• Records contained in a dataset
* * * *

Fixpoint hook_run (ops : list hook_op) (h : EbpfNetHook) : net EbpfNetHook :=
  match ops with
  | [] => Ret h
  | op :: ops => prog_bind (hook_exec op h) (hook_run ops)
  end.

Definition given1 (op : hook_op) : list Z := match op with OpAttach fd => [fd] | OpDetach => [] end.
Definition given (ops : list hook_op) : list Z := ops ≫= given1.

(** the object and the history agree, unless the filters were flushed after a
    refused detachment, and every descriptor handed over is either closed or
    owned *)
Definition hook_ok (fds : list Z) (h : EbpfNetHook) (tr : nettrace) : Prop :=
  live tr = (if attached_ h && negb (flushed tr) then 1 else 0) /\ (attached_ h && flushed tr = true -> refusals tr = true) /\
  (is_Some (prog_fd_ h) <-> attached_ h = true) /\ option_list (prog_fd_ h) ++ closed tr ≡ₚ fds.

#[local] Arguments flushed : simpl never.
#[local] Arguments refusals : simpl never.
#[local] Arguments live : simpl never.
#[local] Arguments closed : simpl never.

(** runs through the answers of the outside world *)
Ltac net_steps :=
  cbn; repeat (match goal with
  | |- forall _ : netresp, _ => intros ?
  | |- context [if err ?r =? ?b then _ else _] => let E := fresh "E" in destruct (err r =? b) eqn:E
  | |- context [if err ?r <? ?b then _ else _] => let E := fresh "E" in destruct (err r <? b) eqn:E
  end; cbn).

Ltac net_trace :=
  rewrite ?live_snoc, ?flushed_snoc, ?refusals_snoc, ?closed_snoc; unfold live_step, flushed_step, refused; cbn;
  repeat match goal with E : (err ?r =? ?b) = _ |- context [err ?r =? ?b] => rewrite E end; cbn.

(** the cases that are left: the attach point of a hook that is destroyed, and
    whether a state before was flushed *)
Ltac net_cases :=
  repeat match goal with
  | |- context [match th_attach_point ?hk with _ => _ end] => destruct (th_attach_point hk); cbn
  | |- context [err ?r =? 0] => destruct (err r =? 0); cbn
  | |- context [flushed ?tr] => destruct (flushed tr); cbn in *
  end.

Lemma attach_ok fds fd h tr :
  hook_ok fds h tr -> always (hook_ok (fd :: fds)) (hook_exec (OpAttach fd) h) tr.
Proof.
  intros (Hlive & Hgone & Hown & Hfds). destruct h as [i [|] own im]; unfold hook_ok in *; cbn in Hlive, Hgone, Hown, Hfds.
  - cbn. intros r. net_trace. net_cases.
    all: rewrite ?orb_false_r; split; [done |]; split; [done |]; split; [done |]; rewrite <- Hfds; by rewrite Permutation_middle.
  - assert (own = None) as -> by (destruct own; [by destruct Hown as [Hown _]; discriminate Hown | done]).
    unfold attach, pre_attach_check, do_attach. destruct im as [t | m]; net_steps; net_trace; net_cases.
    all: split; [lia |]; split; [done |]; split; [naive_solver | by rewrite Hfds].
Qed.

Lemma detach_ok fds h tr :
  hook_ok fds h tr -> always (hook_ok fds) (hook_exec OpDetach h) tr.
Proof.
  intros (Hlive & Hgone & Hown & Hfds). destruct h as [i [|] own im]; unfold hook_ok in *; cbn in Hlive, Hgone, Hown, Hfds; [| done].
  destruct own as [fd |]; [| by destruct Hown as [_ Hown]; destruct (Hown eq_refl)].
  destruct (flushed tr) eqn:Hf; cbn in Hlive, Hgone;
    unfold detach, do_detach, post_detach_cleanup; destruct im as [[hk [|] hd pr] | m]; net_steps; net_trace; rewrite ?Hf; cbn; net_cases.
  all: rewrite ?orb_true_r; split; [lia |]; split; [done |]; split; [naive_solver | done].
Qed.

Lemma hook_exec_ok fds op h tr :
  hook_ok fds h tr -> always (hook_ok (given1 op ++ fds)) (hook_exec op h) tr.
Proof. destruct op as [fd |]; [apply attach_ok | apply detach_ok]. Qed.

Lemma hook_run_ok ops : forall fds h tr,
  hook_ok fds h tr -> always (hook_ok (reverse (given ops) ++ fds)) (hook_run ops h) tr.
Proof.
  induction ops as [| op ops IH]; intros fds h tr Hok; [done |].
  cbn [hook_run]. eapply always_bind; [by apply hook_exec_ok |]. intros h' tr' Hok'.
  replace (reverse (given (op :: ops)) ++ fds) with (reverse (given ops) ++ given1 op ++ fds); [by apply IH |].
  change (given (op :: ops)) with (given1 op ++ given ops). rewrite reverse_app, <- app_assoc. by destruct op.
Qed.

(** C18: The hook object and the kernel.  Whatever the kernel answers to a
    sequence of attach and detach calls, at most one program is attached through
    the object, and none while attached_ is false; while attached_ is true
    exactly one is, unless the filters of the hook were flushed after the last
    attachment, and that only happens after the kernel refused to detach the
    filter: detach() then destroys the hook all the same, which removes the
    filter, and attached_ stays true.  The object owns a descriptor exactly
    while attached_ is true, and every descriptor handed to attach is that one
    or has been closed once. *)
Theorem hook_matches_kernel (ops : list hook_op) (ifindex : Z) (impl0 : hook_impl) (e : env netcall netresp) :
  let '(h, tr) := run e (hook_run ops (mkHook ifindex false None impl0)) [] in
  live tr = (if attached_ h && negb (flushed tr) then 1 else 0) /\
  (attached_ h = true -> flushed tr = true -> Exists (fun cr => refused cr = true) tr) /\
  (is_Some (prog_fd_ h) <-> attached_ h = true) /\ option_list (prog_fd_ h) ++ closed tr ≡ₚ given ops.
Proof.
  assert (Hok := hook_run_ok ops [] (mkHook ifindex false None impl0) []).
  apply (always_run _ _ _ e) in Hok;
    [| split; [done |]; split; [done |]; split; [split; [by intros [? [=]] | done] | done]].
  destruct (run e _ []) as [h tr]. cbn [fst snd] in Hok. destruct Hok as (? & Hgone & ? & Hfds). split; [done |]. split; [| split; [done |]].
  - intros Ha Hf. rewrite Ha, Hf in Hgone. specialize (Hgone eq_refl). unfold refusals in Hgone.
    apply existsb_exists in Hgone as (cr & Hin & Hr). apply Exists_exists. exists cr. by rewrite list_elem_of_In.
  - by rewrite Hfds, app_nil_r, reverse_Permutation.
Qed.

(** the case does happen: the kernel refuses to detach, the hook is destroyed,
    and the object still says attached_ *)
Theorem failed_detach_flushes (e : env netcall netresp) (i fd : Z) (t : TcHook) (tr : nettrace)
  (Hpoint : th_attach_point (hook_ t) <> BPF_TC_CUSTOM) (Hcreated : hook_created_ t = true)
  (Hrefused : err (e tr (TcDetach (hook_ t) (handle_ t) (priority_ t))) <> 0)
  (Hdestroy : forall tr, err (e tr (TcHookDestroy (hook_ t))) = 0) :
  let '(ok, h, tr') := run e (detach (mkHook i true (Some fd) (Tc t))) tr in
  ok = false /\ attached_ h = true /\ prog_fd_ h = Some fd /\ live tr' = 0.
Proof.
  destruct t as [hk created hd pr]. cbn in *. subst created. unfold detach, do_detach, post_detach_cleanup. cbn.
  apply Z.eqb_neq in Hrefused. rewrite Hrefused. cbn. rewrite Hdestroy. cbn. do 3 (split; [done |]).
  net_trace. rewrite Hdestroy. cbn. by destruct (th_attach_point hk).
Qed.

(** ** Services *)

Section ServiceFacts.
Context `{BuildMode}.

(** when the kernel refuses the attachment, attachGeneric has closed the
    descriptor of the service's own program: the skeleton still holds the
    number and getMainProgFd keeps handing it out, to insertProg among
    others. *)
Theorem failed_attach_closes_program_fd (e : env netcall netresp) (hook_type : HookType) (ifindex fd : Z) (v v' : Service)
    (tr tr' : nettrace)
  (Hskel : skel_ v = Some fd) (Hfd : 0 <= fd) (Hif : 0 <= ifindex) (Hhook : is_Some (make_hook hook_type ifindex))
  (Hnone : net_hook_ v = None) (Hoff : svc_attached_ v = false)
  (Hrun : run e (onConfigUpdate hook_type ifindex v) tr = (Ok v', tr')) (Hfailed : svc_attached_ v' = false) :
  getMainProgFd v' = fd /\ closed tr' = fd :: closed tr.
Proof.
  assert (Hgen : always (fun r tr' => forall v', r = Ok v' -> svc_attached_ v' = false ->
    getMainProgFd v' = fd /\ closed tr' = fd :: closed tr) (onConfigUpdate hook_type ifindex v) tr).
  { destruct v as [sk io hk ix at_]. cbn in Hskel, Hnone, Hoff. subst sk hk at_. unfold onConfigUpdate, attachGeneric.
    apply Z.ltb_ge in Hfd, Hif. cbn. rewrite Hif. cbn. rewrite Hfd.
    destruct hook_type; try (by destruct Hhook as [? [=]]); cbn [make_hook assign_hook net_hook_ newTcHook newXdpHook].
    all: unfold attach, pre_attach_check, do_attach; net_steps; intros v1 [= <-]; cbn; try done.
    all: intros _; split; [done |]; net_trace; done. }
  apply (always_run _ _ _ e) in Hgen. rewrite Hrun in Hgen. by apply (Hgen v').
Qed.

(** the implicit destructor of the service *)
Definition destroyService (v : Service) : net (result exn unit) :=
  match net_hook_ v with Some h => destroyHook h | None => Ret (Ok tt) end.

(** when the kernel refuses the detachment, stop() of the scheduler goes
    on as if it had succeeded and destroys the skeleton; the object that
    unloadServices destroys next still holds an attached hook, whose
    destructor calls a pure virtual function: the daemon is terminated. *)
Theorem failed_detach_kills_daemon (e : env netcall netresp) (v : Service) (h : EbpfNetHook) (fd : Z) (tr : nettrace)
  (Hskel : skel_ v = Some fd) (Hon : svc_attached_ v = true) (Hhook : net_hook_ v = Some h) (Hatt : attached_ h = true)
  (Hrefused : (run e (do_detach h) tr).1 ≠ 0) :
  exists v' tr', run e (stop v) tr = (Ok v', tr') /\ svc_attached_ v' = false /\ skel_ v' = None /\
    run e (destroyService v') tr' = (Err ABORT, tr').
Proof.
  destruct v as [sk io hk ix at_], h as [i att own im]. cbn in *. subst sk hk at_ att.
  unfold stop, detachHook, detach, do_detach, post_detach_cleanup in *. cbn in *.
  destruct im as [[hk [|] hd pr] | m]; cbn in *; apply Z.eqb_neq in Hrefused; rewrite Hrefused; cbn.
  1: destruct (err (e _ (TcHookDestroy hk)) =? 0); cbn.
  all: eexists _, _; split; [done |]; by repeat split.
Qed.

Lemma last_two (tr : nettrace) c1 r1 c2 r2 : fst <$> ((tr ++ [(c1, r1)]) ++ [(c2, r2)]) = (fst <$> tr) ++ [c1; c2].
Proof. by rewrite !fmap_app, <- app_assoc. Qed.

(** the outside world does what it is asked *)
Definition accepting (e : env netcall netresp) : Prop := forall tr c, err (e tr c) = 0 /\ 0 <= r_fd (e tr c).

(** *** When every call succeeds *)

Section Accepting.
Context (e : env netcall netresp) (Hok : accepting e).

Lemma accepting_zero tr c : (err (e tr c) =? 0) = true.
Proof. apply Z.eqb_eq, (Hok tr c). Qed.
Lemma accepting_nonneg tr c : (err (e tr c) <? 0) = false.
Proof. by destruct (Hok tr c) as [-> _]. Qed.
Lemma accepting_fd tr c : (r_fd (e tr c) <? 0) = false.
Proof. apply Z.ltb_ge, Hok. Qed.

* * * *

• WHAT NEEDS TO BE DONE
Identify each line in the records above containing the word "simpl"; copy those lines.

• RESPONSE TO THE TASK
#[local] Arguments flushed : simpl never.
#[local] Arguments refusals : simpl never.
#[local] Arguments live : simpl never.
#[local] Arguments closed : simpl never.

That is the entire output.